Pokémon GO addicts abuse Google Map Maker, ruining national map
The Google Map of Vietnam has begun to transform since the launch of Pokémon GO in the country, with citizens noticing an influx of false and misleading addresses added by Pokémon GO users to the Google tool to create fake ‘virtual’ public areas to facilitate their hunt.
In Pokémon GO, the mobile game taking the world by storm, public places such as parks, historical markers, and monuments are likely to automatically be recognized as PokéStops – locations where players can collect eggs and Poké Balls.
In an attempt to cheat the system, a number of Vietnamese players have been creating false public places near their houses to dupe Pokémon GO into marking these areas as PokéStops, saving them the need of traveling in order to visit a real PokéStop.
The mobile game Pokémon GO is shown on an iPad in this photo taken at Tao Dan Park in Ho Chi Minh City. |
The workaround is not difficult, thanks to Google Map Maker, a service launched by the Internet giant in June 2008 that allows people to contribute mapping information for geographies where reliable map data is hard to find.
This means anyone can access Google Map Maker and make changes such as marking their house as a museum or flagging an abandoned land plot as a public park.
Changes to Google Map Maker only appear on Google Maps after sufficient reviews by volunteer Google moderators.
But with the flood of alterations being submitted by users since Pokémon GO’s launch, moderators are failing to keep up with the work load.

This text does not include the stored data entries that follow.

(** * Rhapsody24 control server: the switch-toggle fan-out subsystem

    A shallow embedding of [services/switchboard_api_service.py] together
    with the accessors of [crud/switch_crud.py] and
    [crud/switchboard_crud.py] it calls, and the rows of
    [database/models.py] they read and write; then the writers of the two
    stores and the lock and toggle routes of [routes/switch_routes.py].

    - Python exceptions are an error monad ([Py.result]); code that also
      commits to the database threads the session ([Py.M]).
    - A Python [dict] is an association list in insertion order, updated
      in place ([Py.dict_set]): iteration order decides the order of the
      dispatches and of the reconciliation.
    - The HTTP client is an oracle [post]; every POST attempted is
      logged.
    - A query by id binds the id as a signed 64-bit integer: for an id
      outside that range, which no row has, the driver raises
      [OverflowError]. *)

From Stdlib Require Import ZArith String List Bool Lia DecimalString Permutation.
Import ListNotations.

Open Scope string_scope.
Open Scope Z_scope.

(** ** Python values, exceptions and containers *)

Module Py.

Inductive exn : Type :=
| HTTPException (status_code : Z) (detail : string)
| IndexError
| ValueError
| TypeError
| AttributeError
| OverflowError.

Inductive result (A : Type) : Type :=
| Ok (a : A)
| Raise (e : exn).
Arguments Ok {A} a.
Arguments Raise {A} e.

Definition bind {A B} (r : result A) (k : A -> result B) : result B :=
  match r with
  | Ok a => k a
  | Raise e => Raise e
  end.

(** Code running against a session that it may modify.  The session is
    returned on both outcomes: what was committed before an exception
    stays committed. *)
Definition M (S A : Type) : Type := S -> S * result A.

Definition ret {S A} (a : A) : M S A := fun s => (s, Ok a).
Definition throw {S A} (e : exn) : M S A := fun s => (s, Raise e).
Definition lift {S A} (r : result A) : M S A := fun s => (s, r).
Definition read {S A} (f : S -> result A) : M S A := fun s => (s, f s).
Definition mbind {S A B} (m : M S A) (k : A -> M S B) : M S B :=
  fun s =>
    match m s with
    | (s', Ok a) => k a s'
    | (s', Raise e) => (s', Raise e)
    end.

(** [str(i)] for an [int]. *)
Definition str (i : Z) : string := NilZero.string_of_int (Z.to_int i).

(** [str(x)] for a nullable string column, as an f-string formats it. *)
Definition str_opt (x : option string) : string :=
  match x with
  | Some s => s
  | None => "None"
  end.

(** [l[i]]: a negative index counts from the end; out of range raises. *)
Definition getitem {A} (l : list A) (i : Z) : result A :=
  let n := Z.of_nat (length l) in
  let j := if i <? 0 then i + n else i in
  if (j <? 0) || (n <=? j) then Raise IndexError
  else match nth_error l (Z.to_nat j) with
       | Some a => Ok a
       | None => Raise IndexError
       end.

(** [l.index(x)]: the first position of [x], or [ValueError]. *)
Fixpoint index_from (l : list string) (x : string) (i : Z) : result Z :=
  match l with
  | [] => Raise ValueError
  | y :: l' => if String.eqb y x then Ok i else index_from l' x (i + 1)
  end.

Definition index (l : list string) (x : string) : result Z :=
  index_from l x 0.

(** A [dict] with [str] keys, in insertion order. *)
Abbreviation dict V := (list (string * V)%type) (only parsing).

Fixpoint dict_get {V} (d : dict V) (k : string) : option V :=
  match d with
  | [] => None
  | (k', v) :: d' => if String.eqb k' k then Some v else dict_get d' k
  end.

(** [d[k] = v]: an existing key keeps its place, a new one goes last. *)
Fixpoint dict_set {V} (d : dict V) (k : string) (v : V) : dict V :=
  match d with
  | [] => [(k, v)]
  | (k', v') :: d' =>
      if String.eqb k' k then (k', v) :: d' else (k', v') :: dict_set d' k v
  end.

Definition keys {V} (d : dict V) : list string := map fst d.

(** [l.append(x)]. *)
Definition append {A} (l : list A) (x : A) : list A := (l ++ [x])%list.

End Py.

Import Py.

Declare Scope py_scope.
Delimit Scope py_scope with py.
Notation "x <- r ;; k" := (Py.bind r (fun x => k))
  (at level 61, r at next level, right associativity) : py_scope.
Notation "x <~ m ;; k" := (Py.mbind m (fun x => k))
  (at level 61, m at next level, right associativity) : py_scope.
Open Scope py_scope.

(** ** database/models.py *)

Module Switchboard.
Record t : Type := Build
  { id : string;
    name : string;
    ip_address : string;
    project_id : option Z }.
End Switchboard.

Module Switch.
(** [switchboard_id] is a nullable foreign key. *)
Record t : Type := Build
  { id : Z;
    name : string;
    position : Z;
    state : bool;
    locked : bool;
    switchboard_id : option string }.

Definition with_state (s : t) (b : bool) : t :=
  {| id := id s; name := name s; position := position s; state := b;
     locked := locked s; switchboard_id := switchboard_id s |}.

Definition with_locked (s : t) (l : bool) : t :=
  {| id := id s; name := name s; position := position s; state := state s;
     locked := l; switchboard_id := switchboard_id s |}.
End Switch.

(** The tables a [Session] gives access to, rows in storage order;
    [.first()] is the first row of the table that passes the filter. *)
Record Session : Type :=
  { switchboards : list Switchboard.t;
    switchs : list Switch.t }.

Definition opt_eqb (a : option string) (b : string) : bool :=
  match a with
  | Some x => String.eqb x b
  | None => false
  end.

(** ** schemas/switch_schema.py *)

Module switch_schema.
(** [switchs: dict[int, bool]], in iteration order. *)
Record ToggleSwitchsRequest : Type :=
  { switchs : list (Z * bool) }.

Module SwitchCreate.
Record t : Type := Build
  { name : string;
    position : Z;
    state : bool;
    locked : bool;
    switchboard_id : string }.
End SwitchCreate.

(** A field of a partial update as pydantic keeps it: absent from the
    request ([exclude_unset] drops it), or given, possibly as [null]. *)
Inductive field (A : Type) : Type :=
| Unset
| Given (v : option A).
Arguments Unset {A}.
Arguments Given {A} v.

Module SwitchUpdate.
Record t : Type := Build
  { name : field string;
    position : field Z;
    state : field bool;
    locked : field bool;
    switchboard_id : field string }.
End SwitchUpdate.

Module LockSwitchRequest.
(** [switchs: dict[int, bool]], in iteration order. *)
Record t : Type := Build
  { switchs : list (Z * bool) }.
End LockSwitchRequest.

End switch_schema.

(** ** schemas/switchboard_schema.py *)

Module switchboard_schema.

Module SwitchboardCreate.
Record t : Type := Build
  { id : string;
    name : string;
    ip_address : string;
    project_id : Z }.
End SwitchboardCreate.

Module SwitchboardUpdate.
Record t : Type := Build
  { name : option string;
    ip_address : option string;
    project_id : option Z }.
End SwitchboardUpdate.

End switchboard_schema.

(** ** crud/switchboard_crud.py *)

Module switchboard_crud.

(** Annotated [Optional[Switchboard]], but an absent row raises 404:
    [None] is never returned. *)
Definition get_switchboard (db : Session) (switchboard_id : option string)
  : result (option Switchboard.t) :=
  let db_switchboard :=
    match switchboard_id with
    | Some i => find (fun b => String.eqb (Switchboard.id b) i) (switchboards db)
    | None => None
    end in
  match db_switchboard with
  | None => Raise (HTTPException 404 "Switchboard not found")
  | Some b => Ok (Some b)
  end.


Section Commit.

(** What [db.commit()] does with the pending session: [None] when it is
    accepted, the text of the exception when a constraint of the engine
    that the tables here do not show (the foreign key to projects)
    rejects it. *)
Variable commit_error : Session -> option string.

(** The primary key makes the insert of an id already present fail. *)
Definition create_switchboard
    (switchboard : switchboard_schema.SwitchboardCreate.t)
  : M Session Switchboard.t :=
  fun db =>
    let db_switchboard :=
      Switchboard.Build
        (switchboard_schema.SwitchboardCreate.id switchboard)
        (switchboard_schema.SwitchboardCreate.name switchboard)
        (switchboard_schema.SwitchboardCreate.ip_address switchboard)
        (Some (switchboard_schema.SwitchboardCreate.project_id switchboard)) in
    let pending :=
      {| switchboards := (switchboards db ++ [db_switchboard])%list;
         switchs := switchs db |} in
    if existsb (fun b => String.eqb (Switchboard.id b)
                           (Switchboard.id db_switchboard))
         (switchboards db)
    then (db, Raise (HTTPException 500 "Something went wrong"))
    else
      match commit_error pending with
      | Some _ => (db, Raise (HTTPException 500 "Something went wrong"))
      | None => (pending, Ok db_switchboard)
      end.

(** [setattr] for every field of the update that is not [None]. *)
Definition patched (b : Switchboard.t)
    (u : switchboard_schema.SwitchboardUpdate.t) : Switchboard.t :=
  {| Switchboard.id := Switchboard.id b;
     Switchboard.name :=
       match switchboard_schema.SwitchboardUpdate.name u with
       | Some v => v
       | None => Switchboard.name b
       end;
     Switchboard.ip_address :=
       match switchboard_schema.SwitchboardUpdate.ip_address u with
       | Some v => v
       | None => Switchboard.ip_address b
       end;
     Switchboard.project_id :=
       match switchboard_schema.SwitchboardUpdate.project_id u with
       | Some v => Some v
       | None => Switchboard.project_id b
       end |}.

Definition update_switchboard (switchboard_id : string)
    (switchboard_update : option switchboard_schema.SwitchboardUpdate.t)
  : M Session (option Switchboard.t) :=
  fun db =>
    match find (fun b => String.eqb (Switchboard.id b) switchboard_id)
            (switchboards db) with
    | None => (db, Raise (HTTPException 404 "Switchboard not found"))
    | Some db_switchboard =>
        match switchboard_update with
        | None => (db, Raise (HTTPException 400 "Bad request. No data provided"))
        | Some u =>
            let db_switchboard := patched db_switchboard u in
            let pending :=
              {| switchboards :=
                   map (fun b => if String.eqb (Switchboard.id b) switchboard_id
                                 then db_switchboard else b)
                       (switchboards db);
                 switchs := switchs db |} in
            match commit_error pending with
            | None => (pending, Ok (Some db_switchboard))
            | Some e =>
                (db, Raise (HTTPException 500 ("Something went wrong: " ++ e)))
            end
        end
    end.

“People are creating false addresses on Google Maps to attract Pokémon, without realizing this leads to poor-quality maps,” the Google Map Maker Vietnam team wrote on their verified Facebook account on Wednesday.
The lengthy post, penned by the group leader Le Bach, said his team has rejected 2,000 change requests over the last few days, with “a new request for approval sent in every two or three seconds.”

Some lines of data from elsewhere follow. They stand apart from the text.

(* ===== verification/GoLib.v ===== *)
(** * Byte strings as Go sees them

    A Go string is a sequence of bytes; the models use [string] for it, one [ascii] per byte.
    Here are the pieces of the packages [strings] and [unicode/utf8] the modelled code calls. *)

From Stdlib Require Import Ascii.
From stdpp Require Import pretty.
From S2P Require Import Prelude.
Open Scope Z_scope.

Abbreviation bytes := (list ascii).

Definition byte_of (a : ascii) : Z := Z.of_N (N_of_ascii a).
Definition bytes_of (s : string) : list ascii := String.list_ascii_of_string s.
Definition of_bytes (l : list ascii) : string := String.string_of_list_ascii l.
(** [len(s)] *)
Definition blen (s : string) : Z := Z.of_nat (String.length s).

Lemma length_bytes_of s : length (bytes_of s) = String.length s.
Proof. unfold bytes_of. induction s; simpl; congruence. Qed.
Lemma length_of_bytes l : String.length (of_bytes l) = length l.
Proof. unfold of_bytes. induction l; simpl; congruence. Qed.
Lemma bytes_of_of_bytes l : bytes_of (of_bytes l) = l.
Proof. apply String.list_ascii_of_string_of_list_ascii. Qed.

(** [s[:n]] for [0 <= n <= len(s)]. *)
Definition slice_to (n : nat) (s : string) : string := of_bytes (take n (bytes_of s)).

Lemma blen_slice_to n s : Z.of_nat n <= blen s -> blen (slice_to n s) = Z.of_nat n.
Proof.
  unfold blen, slice_to. intros Hn.
  rewrite length_of_bytes, length_take, length_bytes_of. lia.
Qed.

(** [strconv.Itoa] *)
Definition Itoa (z : Z) : string := pretty z.
#[export] Instance Itoa_inj : Inj (=) (=) Itoa.
Proof. apply _. Qed.

(** [strings.Contains(s, sub)] *)
Definition Contains (s sub : string) : bool := negb (is_none (String.index 0 sub s)).

(** [strings.HasPrefix(s, prefix)] *)
Definition HasPrefix (s prefix : string) : bool := String.prefix prefix s.

(** ** UTF-8 *)

Definition in_range (lo hi : Z) (a : ascii) : bool := (lo <=? byte_of a) && (byte_of a <=? hi).
Definition cont (a : ascii) : bool := in_range 0x80 0xBF a.

(** Width of the well-formed UTF-8 sequence [l] starts with, 0 if there is none
    ([utf8.DecodeRune] answering RuneError with width 1). *)
Definition rune_width (l : list ascii) : nat :=
  match l with
  | [] => 0
  | a :: l =>
    if in_range 0x00 0x7F a then 1 else
    match l with
    | [] => 0
    | b :: l =>
      if in_range 0xC2 0xDF a && cont b then 2 else
      match l with
      | [] => 0
      | c :: l =>
        if cont c &&
           ((in_range 0xE0 0xE0 a && in_range 0xA0 0xBF b)
            || (in_range 0xE1 0xEC a && cont b)
            || (in_range 0xED 0xED a && in_range 0x80 0x9F b)
            || (in_range 0xEE 0xEF a && cont b)) then 3 else
        match l with
        | [] => 0
        | d :: _ =>
          if cont c && cont d &&
             ((in_range 0xF0 0xF0 a && in_range 0x90 0xBF b)
              || (in_range 0xF1 0xF3 a && cont b)
              || (in_range 0xF4 0xF4 a && in_range 0x80 0x8F b)) then 4 else 0
        end
      end
    end
  end%nat.

(** [strings.ToValidUTF8(s, "")]: drop every byte that is not part of a well-formed sequence.
    The fuel is the length: each round consumes at least one byte. *)
Fixpoint valid_bytes (fuel : nat) (l : list ascii) : list ascii :=
  match fuel, l with
  | O, _ | _, [] => []
  | S n, a :: l' =>
      match rune_width l with
      | O => valid_bytes n l'
      | w => take w l ++ valid_bytes n (drop w l)
      end
  end.
Definition to_valid_utf8 (s : string) : string :=
  let l := bytes_of s in of_bytes (valid_bytes (length l) l).

(** A byte sequence made of well-formed UTF-8 sequences. *)
Inductive utf8 : list ascii -> Prop :=
| utf8_nil : utf8 []
| utf8_app l w : rune_width l = w -> (0 < w)%nat -> utf8 (drop w l) -> utf8 l.

Arguments rune_width : simpl never.

Lemma rune_width_le l : (rune_width l <= length l)%nat.
Proof. unfold rune_width. repeat case_match; simpl; lia. Qed.

(** The width only depends on the bytes of the sequence itself. *)
Lemma rune_width_take_app l l' w :
  rune_width l = S w -> rune_width (take (S w) l ++ l') = S w.
Proof.
  unfold rune_width.
  destruct l as [|a [|b [|c [|d l]]]]; intros Hw;
    repeat (case_match; simplify_eq/=; try congruence).
Qed.

Lemma valid_bytes_length n l : (length (valid_bytes n l) <= length l)%nat.
Proof.
  revert l. induction n as [|n IH]; intros [|a l]; cbn [valid_bytes]; [simpl; lia..|].
  destruct (rune_width (a :: l)) as [|w] eqn:Hw.
  - specialize (IH l). simpl. lia.
  - rewrite length_app. specialize (IH (drop (S w) (a :: l))).
    rewrite length_drop in IH. pose proof (rune_width_le (a :: l)) as Hle. rewrite Hw in Hle.
    simpl in *. rewrite length_take. lia.
Qed.

Lemma valid_bytes_utf8 n l : utf8 (valid_bytes n l).
Proof.
  revert l. induction n as [|n IH]; intros [|a l]; cbn [valid_bytes]; [constructor..|].
  destruct (rune_width (a :: l)) as [|w] eqn:Hw; [apply IH|].
  pose proof (rune_width_le (a :: l)) as Hle.
  apply (utf8_app _ (S w)); [by apply rune_width_take_app|lia|].
  rewrite drop_app_length'; [apply IH|]. rewrite length_take. lia.
Qed.

Lemma to_valid_utf8_spec s :
  utf8 (bytes_of (to_valid_utf8 s)) /\ blen (to_valid_utf8 s) <= blen s.
Proof.
  unfold to_valid_utf8, blen. rewrite bytes_of_of_bytes, length_of_bytes. split.
  - apply valid_bytes_utf8.
  - rewrite <- (length_bytes_of s). pose proof (valid_bytes_length (length (bytes_of s)) (bytes_of s)). lia.
Qed.

(** ** Big-endian integers (encoding/binary) *)

(** The [n] low bytes of [v], most significant first. *)
Fixpoint big_endian (n : nat) (v : Z) : bytes :=
  match n with
  | O => []
  | S n => ascii_of_N (Z.to_N (Z.shiftr v (8 * Z.of_nat n) `mod` 256)) :: big_endian n v
  end.
(** The unsigned integer a byte sequence spells. *)
Definition read_be (l : bytes) : Z := foldl (fun acc a => acc * 256 + byte_of a) 0 l.

Lemma length_big_endian n v : length (big_endian n v) = n.
Proof. induction n; simpl; congruence. Qed.

Lemma ascii_of_N_inj a b :
  (a < 256)%N -> (b < 256)%N -> ascii_of_N a = ascii_of_N b -> a = b.
Proof.
  intros Ha Hb Heq. apply (f_equal N_of_ascii) in Heq.
  by rewrite !N_ascii_embedding in Heq by done.
Qed.

(** The rounds of [big_endian] and [read_be] as Euclidean division. *)
Lemma big_endian_step n v :
  v `mod` 256 ^ Z.of_nat (S n) =
  v `mod` 256 ^ Z.of_nat n + 256 ^ Z.of_nat n * (Z.shiftr v (8 * Z.of_nat n) `mod` 256).
Proof.
  rewrite Z.shiftr_div_pow2 by lia.
  rewrite Nat2Z.inj_succ, Z.pow_succ_r by lia.
  rewrite Z.pow_mul_r by lia. change (2 ^ 8) with 256.
  rewrite (Z.mul_comm 256). by rewrite Z.rem_mul_r by lia.
Qed.

Lemma big_endian_inj n v w :
  0 <= v < 256 ^ Z.of_nat n -> 0 <= w < 256 ^ Z.of_nat n ->
  big_endian n v = big_endian n w -> v = w.
Proof.
  assert (forall n v w, 0 <= v -> 0 <= w -> big_endian n v = big_endian n w ->
    v `mod` 256 ^ Z.of_nat n = w `mod` 256 ^ Z.of_nat n) as Hmod.
  2: { intros Hv Hw Heq. apply Hmod in Heq; [|lia..]. by rewrite !Z.mod_small in Heq by lia. }
  clear. intros n v w Hv Hw. induction n as [|n IH]; [by rewrite !Z.mod_1_r|].
  intros Heq. cbn [big_endian] in Heq. injection Heq as Hhd Htl. specialize (IH Htl).
  rewrite !big_endian_step, IH by lia. f_equal. f_equal.
  apply ascii_of_N_inj in Hhd.
  - apply (f_equal Z.of_N) in Hhd. rewrite !Z2N.id in Hhd; [done|apply Z.mod_pos_bound; lia..].
  - pose proof (Z.mod_pos_bound (Z.shiftr v (8 * Z.of_nat n)) 256). lia.
  - pose proof (Z.mod_pos_bound (Z.shiftr w (8 * Z.of_nat n)) 256). lia.
Qed.

Lemma byte_of_ascii v : 0 <= v < 256 -> byte_of (ascii_of_N (Z.to_N v)) = v.
Proof. intros Hv. unfold byte_of. rewrite N_ascii_embedding by lia. lia. Qed.

Lemma read_be_acc l acc :
  foldl (fun acc a => acc * 256 + byte_of a) acc l
  = acc * 256 ^ Z.of_nat (length l) + read_be l.
Proof.
  unfold read_be. revert acc. induction l as [|a l IH]; intros acc; cbn [foldl length].
  { rewrite Z.mul_1_r. lia. }
  rewrite (IH (acc * 256 + _)), (IH (0 * 256 + _)).
  rewrite Nat2Z.inj_succ, Z.pow_succ_r by lia. ring.
Qed.

Lemma read_be_big_endian n v : read_be (big_endian n v) = v `mod` 256 ^ Z.of_nat n.
Proof.
  induction n as [|n IH]; [by rewrite Z.mod_1_r|].
  rewrite big_endian_step, <- IH. cbn [big_endian]. unfold read_be at 1. cbn [foldl].
  rewrite read_be_acc, length_big_endian, byte_of_ascii; [ring|].
  apply Z.mod_pos_bound. lia.
Qed.

(** ** Decimal integers (strconv) *)

Definition digit (a : ascii) : option Z :=
  let v := byte_of a - 48 in if (0 <=? v) && (v <=? 9) then Some v else None.
Fixpoint digits (acc : Z) (l : bytes) : option Z :=
  match l with
  | [] => Some acc
  | a :: l => match digit a with Some d => digits (acc * 10 + d) l | None => None end
  end.
Definition parse_int (s : string) : option Z :=
  match bytes_of s with
  | [] => None
  | a :: l =>
      if Ascii.eqb a "-" then match l with [] => None | _ => Z.opp <$> digits 0 l end
      else if Ascii.eqb a "+" then match l with [] => None | _ => digits 0 l end
      else digits 0 (a :: l)
  end.

(** [strconv.Atoi]: the value and whether the error is nil; a syntax error has the value 0, a
    number out of range the nearest int. *)
Definition Atoi (s : string) : Z * bool :=
  match parse_int s with
  | None => (0, false)
  | Some v => if 2 ^ 63 <=? v then (2 ^ 63 - 1, false)
              else if v <? - 2 ^ 63 then (- 2 ^ 63, false) else (v, true)
  end.

Lemma digit_pretty_N_char x : (x < 10)%N -> digit (pretty_N_char x) = Some (Z.of_N x).
Proof.
  intros Hx. destruct (decide (x = 0 \/ x = 1 \/ x = 2 \/ x = 3 \/ x = 4 \/ x = 5 \/ x = 6 \/
    x = 7 \/ x = 8 \/ x = 9)%N) as [Hc|]; [|lia].
  by repeat destruct Hc as [->|Hc]; [..|subst].
Qed.

Lemma digits_pretty_N_go x s :
  digits 0 (bytes_of (pretty_N_go x s)) = digits (Z.of_N x) (bytes_of s).
Proof.
  revert s. induction (N.lt_wf_0 x) as [x _ IH]. intros s.
  destruct (decide (x = 0)%N) as [->|Hx]; [by rewrite pretty_N_go_0|].
  rewrite pretty_N_go_step by lia. rewrite IH by (apply N.div_lt; lia).
  unfold bytes_of. cbn [String.list_ascii_of_string digits].
  rewrite digit_pretty_N_char by (apply N.mod_lt; lia). f_equal.
  rewrite N2Z.inj_div, N2Z.inj_mod by lia. pose proof (Z.div_mod (Z.of_N x) 10). lia.
Qed.

Lemma pretty_N_go_head x s :
  (0 < x)%N -> exists d l, (d < 10)%N /\ bytes_of (pretty_N_go x s) = pretty_N_char d :: l.
Proof.
  revert s. induction (N.lt_wf_0 x) as [x _ IH]. intros s Hx. rewrite pretty_N_go_step by lia.
  destruct (decide (x / 10 = 0)%N) as [Hd|Hd].
  - rewrite Hd, pretty_N_go_0. unfold bytes_of. cbn. eexists _, _. split; [|done].
    apply N.mod_lt. lia.
  - apply IH; [apply N.div_lt; lia|by apply N.neq_0_lt_0].
Qed.

Lemma Atoi_Itoa n : 0 <= n < 2 ^ 63 -> Atoi (Itoa n) = (n, true).
Proof.
  intros Hn. unfold Atoi. assert (parse_int (Itoa n) = Some n) as ->.
  { destruct n as [|p|p]; [done| |lia]. unfold Itoa, parse_int.
    change (pretty (Z.pos p)) with (pretty_N_go (N.pos p) "").
    destruct (pretty_N_go_head (N.pos p) "" ltac:(lia)) as (d & l & Hd & Heq).
    rewrite Heq. assert (digit (pretty_N_char d) = Some (Z.of_N d)) as Hdig
      by by apply digit_pretty_N_char.
    destruct (Ascii.eqb_spec (pretty_N_char d) "-") as [E|_]; [rewrite E in Hdig; discriminate|].
    destruct (Ascii.eqb_spec (pretty_N_char d) "+") as [E|_]; [rewrite E in Hdig; discriminate|].
    rewrite <- Heq, digits_pretty_N_go. done. }
  destruct (Z.leb_spec (2 ^ 63) n); [lia|]. destruct (Z.ltb_spec n (- 2 ^ 63)); [lia|done].
Qed.

(** ** White space *)

Definition is_space (a : ascii) : bool :=
  bool_decide (a ∈ [" "; "009"; "010"; "011"; "012"; "013"]%char).
Fixpoint trim_left (l : bytes) : bytes :=
  match l with a :: l' => if is_space a then trim_left l' else l | [] => [] end.
(** [strings.TrimSpace] of the ASCII white space; it would also trim the spaces of Unicode. *)
Definition TrimSpace (s : string) : string :=
  of_bytes (reverse (trim_left (reverse (trim_left (bytes_of s))))).

(** * Instants and durations as Go's package time has them

    A [time.Time] is its wall-clock nanoseconds since the Unix epoch, a [time.Duration] a signed
    64-bit count of nanoseconds.  The methods the models use are here, with their saturation and
    wrap-around. *)

(** [int64(x)]: reinterpret the low 64 bits as a two's complement number. *)
Definition i64 (z : Z) : Z := let w := u64 z in if w <? 2 ^ 63 then w else w - 2 ^ 64.

Lemma i64_small z : - 2 ^ 63 <= z < 2 ^ 63 -> i64 z = z.
Proof.
  intros Hz. unfold i64, u64. destruct (decide (0 <= z)).
  - rewrite Z.mod_small by lia. destruct (Z.ltb_spec z (2 ^ 63)); lia.
  - replace (z `mod` 2 ^ 64) with (z + 2 ^ 64).
    + destruct (Z.ltb_spec (z + 2 ^ 64) (2 ^ 63)); lia.
    + apply Z.mod_unique_pos with (-1); lia.
Qed.

Definition Second : Z := 1000000000.
Definition minDuration : Z := - 2 ^ 63.
Definition maxDuration : Z := 2 ^ 63 - 1.

(** Seconds between the zero [time.Time] (1 January of year 1) and the Unix epoch. *)
Definition unixToInternal : Z := 62135596800.

(** [time.Unix(sec, 0)]: the internal seconds are an int64, the addition wraps. *)
Definition Unix (sec : Z) : Z := (i64 (sec + unixToInternal) - unixToInternal) * Second.

Definition Before (t u : Z) : bool := t <? u.
Definition After (t u : Z) : bool := u <? t.
(** [t.Sub(u)] saturates. *)
Definition Sub (t u : Z) : Z := Z.max minDuration (Z.min maxDuration (t - u)).
(** [-d] on a [Duration] wraps: the least one is its own opposite. *)
Definition neg (d : Z) : Z := i64 (- d).

Lemma Unix_small sec : 0 <= sec < 2 ^ 62 -> Unix sec = sec * Second.
Proof. intros Hs. unfold Unix, unixToInternal in *. rewrite i64_small by lia. lia. Qed.

Lemma neg_small d : minDuration < d <= 0 -> neg d = - d.
Proof. unfold minDuration, neg. intros Hd. apply i64_small. lia. Qed.
Lemma neg_min : neg minDuration = minDuration.
Proof. reflexivity. Qed.

(** A file mode in octal. *)
Definition octal (u g o : Z) : Z := 64 * u + 8 * g + o.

“Google Map Maker Vietnam is almost frozen by such a huge number of requests,” Bach complained.
A fake location marked as "Pokémon University" |
The leader said his team “exerted effort to reject those requests” at first, but eventually the influx of requests forced them to give in.
“The serious consequences are that there are now many false or duplicate locations on the map, so users can be easily confused while looking up certain addresses on Google Maps,” he explained.
The Google Map Maker Vietnam team has 15 members, and even when users stop requesting to add new addresses to the map, it will take the team almost a month to moderate the pending requests.
“We have called for help from the Google Map Maker teams in the US and India, but their lack of knowledge about Vietnamese locations may only make the problem worse,” Bach said.
According to Google Map Maker Vietnam, a user even ‘relocated’ a cemetery in Hanoi to his home, before the team detected and corrected the information.
The team therefore called on Pokémon players in Vietnam to stop abusing the map by “creating new locations en masse or relocating important public sites such as schools or pagodas."
Pokémon GO was launched by San Francisco-based developer Niantic in Australia and New Zealand in early July, and reached Vietnam and 14 other Asian and Oceanic countries on August 6.